Missouri was above average in population growth in the midwest region from 2000-2010, trailing only Minnesota and South Dakota:

South Dakota Edges Minnesota for Largest Population Growth Rate in Midwest - Smart Politics

Although small compared to Chicago, and Detroit, having two metro areas the size of KC and STL also put Missouri ahead of many midwestern states.

As far as educational attainment, Missouri ranks ahead of such traditional midwestern states as Indiana and Illinois:

http://en.wikipedia.org/wiki/List_of...nal_attainment

It appears that most of the midwestern states are clustered fairly close together on this measure. The ones that tend to stand out statistically, such as Minnesota and Iowa, are also the most ethnically homogeneous, which I know you prefer.

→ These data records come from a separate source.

(** Bit [bi] of a bitmap block. *)
Definition bit_byte (d : block) (bi : Z) : Z := default 0 (d !! Z.to_nat (bi / 8)).
Definition bit_mask (bi : Z) : Z := Z.shiftl 1 (bi mod 8).
Definition bit_used (d : block) (bi : Z) : bool := negb (Z.land (bit_byte d bi) (bit_mask bi) =? 0).
Definition bit_set (d : block) (bi : Z) : block :=
  <[Z.to_nat (bi / 8) := Z.lor (bit_byte d bi) (bit_mask bi)]> d.
Definition bit_clear (d : block) (bi : Z) : block :=
  <[Z.to_nat (bi / 8) := Z.land (bit_byte d bi) (Z.lnot (bit_mask bi))]> d.

(** [for(bi = 0; bi < BPB; bi++)] up to the first free bit. *)
Fixpoint first_free (fuel : nat) (d : block) (bi : Z) : option Z :=
  match fuel with
  | O => None
  | S fuel => if bit_used d bi then first_free fuel d (bi + 1) else Some bi
  end.

(** The loop over the bitmap blocks, from block number [b]; [fuel] bitmap
    blocks at most. *)
Fixpoint balloc_loop (fuel : nat) (dv : Z) (sb : superblock) (b : Z) : M fs_st Z :=
  if b <? sb_size sb then
    match fuel with
    | O => fun s => Spin s
    | S fuel =>
        let! bp := bio (bread dv (BBLOCK b (sb_ninodes sb))) in
        let! d := bdata bp in
        match first_free (Z.to_nat BPB) d 0 with
        | Some bi =>
            set_bdata bp (bit_set d bi) ;;
            bio (bwrite bp) ;;
            bio (brelse bp) ;;
            bio end_trans ;;
            bio jfull_flush ;;
            if b + bi =? 1 then panic "b+bi is 1" else ret (b + bi)
        | None => bio (brelse bp) ;; balloc_loop fuel dv sb (b + BPB)
        end
    end
  else panic "balloc: out of blocks".
Definition balloc (dv : Z) : M fs_st Z :=
  let! sb := readsb dv in
  balloc_loop (S (Z.to_nat (sb_size sb / BPB))) dv sb 0.

Definition bfree (dv b : Z) : M fs_st unit :=
  bzero dv b ;;
  let! sb := readsb dv in
  let! bp := bio (bread dv (BBLOCK b (sb_ninodes sb))) in
  let bi := b mod BPB in
  let! d := bdata bp in
  if negb (bit_used d bi) then panic "freeing free block"
  else
    set_bdata bp (bit_clear d bi) ;;
    bio (bwrite bp) ;;
    bio (brelse bp) ;;
    bio end_trans ;;
    bio jfull_flush.

(** ** Inodes *)

(** The scan of iget: the cached inode, or the first empty slot before it. *)
Fixpoint iget_scan (dv inum : Z) (i : nat) (empty : option nat) (l : list inode) : nat + option nat :=
  match l with
  | [] => inr empty
  | ip :: l =>
      if (0 <? i_ref ip) && (i_dev ip =? dv) && (i_inum ip =? inum) then inl i
      else iget_scan dv inum (S i)
             (match empty with Some e => Some e | None => if i_ref ip =? 0 then Some i else None end) l
  end.

Definition iget (dv inum : Z) : M fs_st nat :=
  let! s := get in
  match iget_scan dv inum 0 None (icache s) with
  | inl i => updi i (fun ip => set_ref (i_ref ip + 1) ip) ;; ret i
  | inr None => panic "iget: no inodes"
  | inr (Some i) =>
      updi i (fun ip => Inode dv inum 1 0 (i_type ip) (i_major ip) (i_minor ip) (i_nlink ip) (i_size ip) (i_addrs ip)) ;;
      ret i
  end.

I would also say that Missouri is above average based on unemployment rate in the midwest region, almost tied with Wisconsin and ahead of midwest stalwarts like Indiana, Illinois, Michigan and Ohio:

http://www.bls.gov/web/laus/laumstrk.htm

Again, the states that stand out statistically here are the lower populated, more ethnically homogeneous states.

As far as job growth, based on this cite, I see Missouri experienced much higher job growth in 2012 than several midwestern states, including Wisconsin:

http://www.deptofnumbers.com/employment/missouri/ (you'll have to follow the link to Wisconsin)

As far as Missouri not being considered progressive, well, that is a very subjective term and many would not want to be considered one of the more "progressive" states, if, for example, our neighbor to the east is a model of progress.

Missouri is also one of the few states to maintain the highest credit rating during these difficult economic times.

All in all, I'd say Missouri is definately above average.

Last edited by MUTGR; 02-08-2013 at 10:06 AM..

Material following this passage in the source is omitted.